El capítulo dedicado a los niños jesuses es un verdadero hallazgo porque no suele tener tratamiento iconográfico independiente fuera de la imagen habitual de la Virgen con el Niño, que domina toda la imagineria católica hasta el día de hoy. Sin embargo el niño aislado, independiente, como adelanto o personificación diminuta del Cristo adulto, el pastorcito que aparece ya en las imágenes más edulcoradas de Murillo, tiene una gran importancia en el mundo católico y un destinatario muy claro en la familia cristiana (p. 83).
El Niño Jesús goza de amplísimo arraigo en la cultura popular por razones evidentes que, por cierto, también están oscuramente relacionadas con el fetichismo si bien este crítico no quiere ser malévolo y remite sinceramente a la recomendación de San Mateo de hacerse como niños para entrar en el reino de los cielos. Entre tanto, aquí en la tierra, las devociones infantiles son numerosísimas y están llenas de ejemplaridades. El autor detecta y comenta el santo Niño de Atocha en España y América, el Niño Cebú en Filipinas, el Divino Niño en Colombia, el Niño Jesús Cieguito, el Niño Jesús Doctor o el Niño Jesús Cubanito, una verdadera legión celestial que tiene el limbo en ascuas.
Más político y militar (o militar a fuer de político) es el capítulo sobre la devoción al corazón de Jesús, un legisigno peirceano (p. 117), cuya devoción se inicia con su aparición y mandato a Santa Margarita de Alacoque (p. 121) a la que hizo portentosas revelaciones. Milagroso, sí, pero, aunque parezca contradictorio, muy lógico y de esperar, teniendo en cuenta que el confesor de Margarita era San Claudio de la Colombière, perteneciente a la Compañía de Jesús y que venera en grado sumo el corazón de aquel a cuya defensa se ha consagrado.
Si el Corazón de Jesús es el símbolo de la orden religiosa con espíritu militar consagrada a su mayor gloria, lo natural era que, de pura víscera, pasara a configurarse como Cristo Rey, a quien todos los creyentes y poderes de la Tierra deben someterse, como quiere la disparatada encíclica Quas Primas, de aquel fanático, Pío XI, según la cual "el deber de adorar públicamente y obedecer a Jesucristo no solo obliga a los particulares, sino también a los magistrados y gobernantes" (. p. 131). De este dislate teocrático derivan directamente la estatua de Cristo Rey del cerro Cubilete en Guanajuato, México y la del cerro de los Ángeles en Madrid, que para tanta leyenda ha dado (p. 126). Así que si a alguien ha llamado la atención el grado de imbecilidad y barbarie que exhiben los llamados "guerrilleros de Cristo Rey" o "legionarios de Cristo Rey", ya sabe a dónde mirar.
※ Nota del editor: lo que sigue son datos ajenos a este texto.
(** The memory is sliced out of the last page. *)
Lemma slice_wp pl m c bytes alignment :
  placed pl m → last (CHUNKS m) = Some c → 0 ≤ used c → 0 ≤ bytes → used c + bytes ≤ hps → used c mod alignment = 0 →
  wpx any_panic (set_last (with_used (u64 (used c + bytes)) c);; mret (u64 (pointer c + used c)))
    (λ p m', ∃ a, placed (a :: pl) m' ∧ settled m' ∧ extends m m' ∧ allocated bytes alignment p m' a) m.
Proof.
  intros Hp Hc H0 Hb Hle Hal. rewrite (u64_id (used c + bytes)) by (unfold is_u64; change (2 ^ 62) with 4611686018427387904 in Hrange; lia).
  apply wpx_bind. eapply wpx_mono; [apply (set_last_wp pl m c); [done|done|lia]|].
  intros [] m' ([Hs Hsz Ha Hu] & Hx & Hc' & Hlen). apply wpx_ret.
  set (i := (length (CHUNKS m) - 1)%nat). exists (i, used c, bytes).
  assert (CHUNKS m' !! i = Some (with_used (used c + bytes) c)) as Hi.
  { rewrite last_lookup, Hlen in Hc'. unfold i. by replace (length (CHUNKS m) - 1)%nat with (Nat.pred (length (CHUNKS m))) by lia. }
  split_and!; [| |done|].
  - split; [done|done| |].
    + constructor; [|done]. apply Forall_forall. intros [[j off] len] Hin. simpl.
      destruct (decide (i = j)) as [<-|]; [|by left]. right. right.
      destruct (pd_used _ _ Hp i off len Hin) as (c0 & Hc0 & _ & _ & Hle0 & _).
      rewrite last_lookup in Hc. unfold i in Hc0.
      replace (length (CHUNKS m) - 1)%nat with (Nat.pred (length (CHUNKS m))) in Hc0 by lia. by simplify_eq.
    + intros j off len [Heq|Hin]%elem_of_cons; [|by apply Hu]. injection Heq as -> -> ->.
      exists (with_used (used c + bytes) c). simpl. split; [done|lia].
  - intros c0 Hc0. rewrite Hc' in Hc0. injection Hc0 as <-. done.
  - exists i, (used c), (pointer c). split_and!; [done| |done|done]. by rewrite list_lookup_fmap, Hi.
Qed.
(** The loop [drain] empties its link. *)
Lemma drain_wp E {A} l (body : A → loc → ST World A) (I : queue → A → World → Prop) q a w :
  (∀ q a w, I q a w → ∃ Q owned, winv Q owned w ∧ Q !! l = Some q) →
  (∀ p pk q a w, I ((p, pk) :: q) a w → wpx E (p' ← link_receive l; body a p') (I q) w) →
  I q a w → wpx E (drain l body a) (I []) w.
Proof.
  intros Hlink Hstep HI.
  eapply (while_st_list E _ _ (λ (xs : queue) a w, I xs a w)); [| |exact HI|].
  - intros a' w' HI'. destruct (Hlink _ _ _ HI') as (Q & ow & Hw & Hl).
    apply wpx_bind. eapply link_empty_wp; [done..|]. by apply wpx_ret.
  - intros [p pk] xs a' w' HI'. destruct (Hlink _ _ _ HI') as (Q & ow & Hw & Hl).
    apply wpx_bind. eapply link_empty_wp; [done..|]. apply wpx_ret. simpl. by eapply Hstep.
  - destruct (Hlink _ _ _ HI) as (Q & ow & Hw & Hl). destruct (wi_links _ _ _ Hw _ _ Hl) as (r & _ & Hr).
    pose proof (lr_length _ _ Hr). rewrite length_fmap in H. lia.
Qed.

(** ** Apps that treat their input packet by packet *)

(** What apps see of the rest of the world. *)
Record Env : Type := mkEnv {
  env_now : option Z; env_clock : nat → Z; env_ticks : nat;
  env_rng : nat → spec_float; env_draws : nat;
  env_profiles : gmap positive (list FlowCtr);
  env_syscalls : list Syscall
}.
Definition env (w : World) : Env :=
  mkEnv (MONOTONIC_NOW w) (clock w) (ticks w) (rng w) (draws w) (profiles w) (syscalls w).

Lemma same_env_env w w' : same_env w w' → env w' = env w.
Proof. intros []. unfold env. congruence. Qed.

Lemma same_env_intro w w' : env w' = env w → borrowed w' = borrowed w → same_env w w'.
Proof. unfold env. intros [=] ?. by split. Qed.

(** The environment, but for the calls made. *)

Definition with_calls (h : list Syscall) (e : Env) : Env :=
  mkEnv (env_now e) (env_clock e) (env_ticks e) (env_rng e) (env_draws e) (env_profiles e) h.

(** Only packets, links and the history of calls have changed. *)
Definition but_calls (w w' : World) : Prop :=
  env w' = with_calls (syscalls w') (env w) ∧ borrowed w' = borrowed w.

#[export] Instance but_calls_preorder : PreOrder but_calls.
Proof.
  split; [by intros w|]. intros w1 w2 w3 [E1 B1] [E2 B2]. split; [|congruence]. by rewrite E2, E1.
Qed.

Lemma same_env_but_calls w w' : same_env w w' → but_calls w w'.
Proof. intros He. split; [|apply He]. rewrite (same_env_env _ _ He). unfold with_calls, env. simpl. by rewrite (se_syscalls _ _ He). Qed.

Lemma but_calls_set h w : but_calls w (set_syscalls h w).
Proof. done. Qed.
#[export] Hint Resolve but_calls_set : core.

Lemma winv_set_syscalls Q owned h w : winv Q owned w → winv Q owned (set_syscalls h w).
Proof. by intros []. Qed.
#[export] Hint Resolve winv_set_syscalls : core.

(** [R a e x out a' e']: from state [a], packet [x] gives the packets [out]. *)
Abbreviation transfer A := (A → Env → loc * Packet → queue → A → Env → Prop).

Inductive forwards {A} (R : transfer A) : A → Env → queue → queue → A → Env → Prop :=
  | forwards_nil a e : forwards R a e [] [] a e
  | forwards_cons a1 e1 x out a2 e2 xs outs a3 e3 :
      R a1 e1 x out a2 e2 → forwards R a2 e2 xs outs a3 e3 →
      forwards R a1 e1 (x :: xs) (out ++ outs) a3 e3.

Lemma forwards_snoc {A} (R : transfer A) a1 e1 xs outs a2 e2 x out a3 e3 :
  forwards R a1 e1 xs outs a2 e2 → R a2 e2 x out a3 e3 →
  forwards R a1 e1 (xs ++ [x]) (outs ++ out) a3 e3.
Proof.
  induction 1 as [a e|a1 e1 y o a2 e2 ys os a4 e4 HR _ IH]; intros Hx; simpl.
  - rewrite <-(app_nil_r out). econstructor; [done|constructor].
  - rewrite <-app_assoc. econstructor; [done|]. by apply IH.
Qed.

(** Transfers without state. *)
Lemma forwards_stateless {A} (R : transfer A) (S : loc * Packet → queue → Prop) a e xs outs a' e' :
  (∀ a e x out a' e', R a e x out a' e' → a' = a ∧ e' = e ∧ S x out) →
  forwards R a e xs outs a' e' →
  a' = a ∧ e' = e ∧ ∃ outss, outs = concat outss ∧ Forall2 S xs outss.
Proof.
  intros HR. induction 1 as [a e|a1 e1 x out a2 e2 xs outs a3 e3 Hx _ (-> & -> & outss & -> & Hf)].
  - split_and!; [done..|]. exists []. by split; [|constructor].
  - apply HR in Hx as (-> & -> & Hs). split_and!; [done..|]. exists (out :: outss). by split; [|constructor].
Qed.
(* ===== verification/Offload.v ===== *)
(** * offload.rs: the apps that undo the offloads of Linux

    [Checksum] fills in TCP and UDP checksums that the kernel left to the
    network card; [TSD] cuts TCP segments that the kernel left to the network
    card to cut into segments of at most [mss] bytes. *)

From S2P Require Import Prelude Bytes Lib OnesComplement Checksum ReadBounds Header Packet App.
From S2P Require Link Tcp Udp Ethernet Ipv4.
#[local] Existing Instances Ethernet.Ethernet_layout Ethernet.Ethernet_laws
  Ipv4.IPv4_layout Ipv4.IPv4_laws Ipv4.PseudoHeader_layout Ipv4.PseudoHeader_laws
  Tcp.TCP_layout Tcp.TCP_laws Udp.UDP_layout Udp.UDP_laws.
#[local] Open Scope Z_scope.

Abbreviation Eth := Ethernet.Ethernet.
Abbreviation IP := Ipv4.IPv4.
Abbreviation TCP := Tcp.TCP.
Abbreviation UDP := Udp.UDP.

(** [&p.data[ofs..]] *)
Definition data_from (ofs : nat) (data : bytes) : outcome bytes :=
  assert "range start index out of range" (bool_decide (ofs ≤ length data)%nat);;
  Ok (drop ofs data).

Section checksum.
Context `{Target}.

(** The headers of a packet are pointers into its data: [tcp.checksum_compute]
    writes to [p.data]. *)
Definition maybe_fill_in_checksum (p : Packet) : outcome Packet :=
  eth ← from_mem (p_data p) 0;
  if Ethernet.ethertype (header_ref (T:=Eth) eth (p_data p)) =? Ethernet.TYPE_IPV4 then
    let ip_ofs := size_of Eth in
    ip ← from_mem (p_data p) ip_ofs;
    if Ipv4.ihl (header_ref (T:=IP) ip (p_data p)) >? 5 then Ok p
    else
      let proto_ofs := (size_of Eth + size_of IP)%nat in
      let proto_length := u16 (p_length p - Z.of_nat proto_ofs) in
      if Ipv4.protocol (header_ref (T:=IP) ip (p_data p)) =? Ipv4.PROTOCOL_TCP then
        tcp ← from_mem (p_data p) proto_ofs;
        pseudo_csum ← Ipv4.pseudo_checksum Ipv4.PROTOCOL_TCP proto_length (header_ref (T:=IP) ip (p_data p));
        if ntohs (Tcp.checksum (header_ref (T:=TCP) tcp (p_data p))) =? not16 pseudo_csum then
          let payload_ofs := (proto_ofs + size_of TCP)%nat in
          let payload_length := u16 (p_length p - Z.of_nat payload_ofs) in
          payload ← data_from payload_ofs (p_data p);
          h ← Tcp.checksum_compute payload payload_length (not16 pseudo_csum) (header_ref (T:=TCP) tcp (p_data p));
          Ok (mkPacket (p_length p) (header_mut (T:=TCP) tcp (λ _, h) (p_data p)))
        else Ok p
      else if Ipv4.protocol (header_ref (T:=IP) ip (p_data p)) =? Ipv4.PROTOCOL_UDP then
        udp ← from_mem (p_data p) proto_ofs;
        pseudo_csum ← Ipv4.pseudo_checksum Ipv4.PROTOCOL_UDP proto_length (header_ref (T:=IP) ip (p_data p));
        if ntohs (Udp.checksum (header_ref (T:=UDP) udp (p_data p))) =? not16 pseudo_csum then
          let payload_ofs := (proto_ofs + size_of UDP)%nat in
          let payload_length := u16 (p_length p - Z.of_nat payload_ofs) in
          payload ← data_from payload_ofs (p_data p);
          h ← Udp.checksum_compute payload payload_length (not16 pseudo_csum) (header_ref (T:=UDP) udp (p_data p));
          Ok (mkPacket (p_length p) (header_mut (T:=UDP) udp (λ _, h) (p_data p)))
        else Ok p
      else Ok p
  else Ok p.

(** struct Checksum, struct ChecksumApp (without fields) *)
Record ChecksumApp : Type := mkChecksumApp {}.

Definition checksum_push (app : ChecksumApp) (ports : Ports) : ST World ChecksumApp :=
  io_scope ports (λ input output,
    drain input (λ app p,
      pk ← on_mem (deref p);
      pk ← lift (maybe_fill_in_checksum pk);
      on_mem (write p pk);;
      link_transmit output p;;
      mret app) app).

#[export] Instance ChecksumApp_App : App ChecksumApp := {|
  has_pull _ := false;
  pull := no_pull;
  has_push _ := true;
  push := checksum_push;
  has_stop _ := false;
  stop := no_stop
|}.
End checksum.

(** ** What is in a packet *)

Definition eth_of (p : Packet) : Eth := header_ref (mkHeader 0) (p_data p).
Definition ip_of (p : Packet) : IP := header_ref (mkHeader 14) (p_data p).
(** The header behind an IPv4 header without options. *)
Definition l4_of (T : Type) `{!Layout T} (p : Packet) : T := header_ref (mkHeader 34) (p_data p).

(** What follows the IPv4 header. *)
Definition segment (p : Packet) : bytes := slice 34 (Z.to_nat (p_length p) - 34) (p_data p).

Definition pseudo_header (proto : Z) (p : Packet) : Ipv4.PseudoHeader :=
  Ipv4.mkPseudoHeader (Ipv4.src (ip_of p)) (Ipv4.dst (ip_of p)) 0 proto (htons (p_length p - 34)).

(** The receiver's test: the sum over pseudo header and segment. *)
Definition l4_verifies `{Target} (proto : Z) (p : Packet) : Prop :=
  let whole := encode (pseudo_header proto p) ++ segment p in
  ipsum whole (Z.of_nat (length whole)) 0 = Ok 0.

(** The packet with its transport header changed. *)
Definition with_l4 {T} `{!Layout T} (h : T) (p : Packet) : Packet :=
  mkPacket (p_length p) (header_mut (T:=T) (mkHeader 34) (λ _, h) (p_data p)).

(** An IPv4 packet without options, carrying protocol [proto]. *)
Definition carries (proto : Z) (p : Packet) : Prop :=
  Ethernet.ethertype (eth_of p) = Ethernet.TYPE_IPV4 ∧ Ipv4.ihl (ip_of p) ≤ 5 ∧
  Ipv4.protocol (ip_of p) = proto.

Section packets.
Context (p : Packet) (Hwf : wf_packet p).

Lemma data_length : Z.of_nat (length (p_data p)) = 65535.
Proof. destruct Hwf as (_ & -> & _). apply payload_size_z. Qed.

Lemma data_bytes : are_bytes (p_data p).
Proof. by destruct Hwf as (_ & _ & ?). Qed.

Lemma header_in_range {T} `{!Layout T} ofs :
  (ofs + size_of T ≤ 100)%nat → in_range (mkHeader ofs : Header T) (p_data p).
Proof. intros. unfold in_range. simpl. pose proof data_length. lia. Qed.

Lemma from_mem_data {T} `{!Layout T} ofs :
  (ofs + size_of T ≤ 100)%nat → from_mem (p_data p) ofs = Ok (mkHeader ofs : Header T).
Proof. intros. apply from_mem_ok. by apply header_in_range. Qed.

Lemma ip_of_ok : fields_ok (ip_of p).
Proof. apply header_ref_ok; [apply data_bytes|]. apply header_in_range. simpl. lia. Qed.

Lemma l4_of_ok {T} `{!Layout T, !LayoutLaws T} : (size_of T ≤ 20)%nat → fields_ok (l4_of T p).
Proof. intros. apply header_ref_ok; [apply data_bytes|]. apply header_in_range. lia. Qed.

Lemma with_l4_wf {T} `{!Layout T, !LayoutLaws T} (h : T) :
  (size_of T ≤ 20)%nat → fields_ok h → wf_packet (with_l4 h p).
Proof.
  intros Hs Hh. destruct Hwf as (Hu & Hl & Hb). split_and!; simpl; [done| |].
  - rewrite <-Hl. apply length_header_mut; [|done]. apply header_in_range. lia.
  - by apply header_mut_are_bytes.
Qed.

Lemma ip_of_with_l4 {T} `{!Layout T, !LayoutLaws T} (h : T) :
  (size_of T ≤ 20)%nat → fields_ok h → ip_of (with_l4 h p) = ip_of p.
Proof.
  intros Hs Hh. unfold ip_of, with_l4. cbn [p_data]. apply header_ref_mut_ne; [|done|simpl; lia].
  apply header_in_range. lia.
Qed.

Lemma eth_of_with_l4 {T} `{!Layout T, !LayoutLaws T} (h : T) :
  (size_of T ≤ 20)%nat → fields_ok h → eth_of (with_l4 h p) = eth_of p.
Proof.
  intros Hs Hh. unfold eth_of, with_l4. cbn [p_data]. apply header_ref_mut_ne; [|done|simpl; lia].
  apply header_in_range. lia.
Qed.

Lemma l4_of_with_l4 {T} `{!Layout T, !LayoutLaws T} (h : T) :
  (size_of T ≤ 20)%nat → fields_ok h → l4_of T (with_l4 h p) = h.
Proof.
  intros Hs Hh. unfold l4_of, with_l4. cbn [p_data]. apply (header_ref_mut (mkHeader 34 : Header T)); [|done].
  apply header_in_range. lia.
Qed.

Lemma pseudo_header_ok proto :
  is_u8 proto → fields_ok (pseudo_header proto p).
Proof.
  intros. pose proof ip_of_ok as (?&?&?&?&?&?&?&?&?). split_and!; try done. apply htons_range.
Qed.

(** The segment is the transport header and its payload. *)
Lemma segment_with_l4 {T} `{!Layout T, !LayoutLaws T} (h : T) :
  (size_of T ≤ 20)%nat → fields_ok h → 34 + Z.of_nat (size_of T) ≤ p_length p →
  segment (with_l4 h p)
  = encode h ++ take (Z.to_nat (p_length p - (34 + Z.of_nat (size_of T)))) (drop (34 + size_of T) (p_data p)).
Proof.
  intros Hs Hh Hl. unfold segment, with_l4. cbn [p_length p_data].
  pose proof (header_in_range (T:=T) 34 ltac:(lia)) as Hr.
  assert (Z.to_nat (p_length p) - 34
          = size_of T + (Z.to_nat (p_length p) - 34 - size_of T))%nat as -> by lia.
  rewrite slice_app. f_equal.
  - apply (header_slice_mut (mkHeader 34 : Header T)); done.
  - rewrite slice_header_mut_ne by (done || (simpl; lia)). unfold slice. f_equal. lia.
Qed.
End packets.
El último capítulo, quizá el menos trabajado y un poco escrito a vuelapluma sobre un tema que carece de límites como es lo santo y el consumo (con nuevos ecos fetichistas) tiene, sin embargo, un muy feliz acierto al traer al recuerdo esa extraña reliquia que es el autoicono de Jeremy Bentham, conservado en una vitrina en el University College de Londres (p. 150), algo parecido a la idea de la dirección del Partido Comunista de la Unión Soviética de preservar para la posteridad la momia de Lenin en la Plaza Roja, convertido en lugar de respeto, culto y peregrinación de los rusos, lo que le da ese uso de "mercado de lo santo" (p. 155) si bien, al tratarse del revolucionario marxista, firme defensor del materialismo, el asunto tiene su ironía.
Un libro erudito, a veces difícil, pero muy interesante.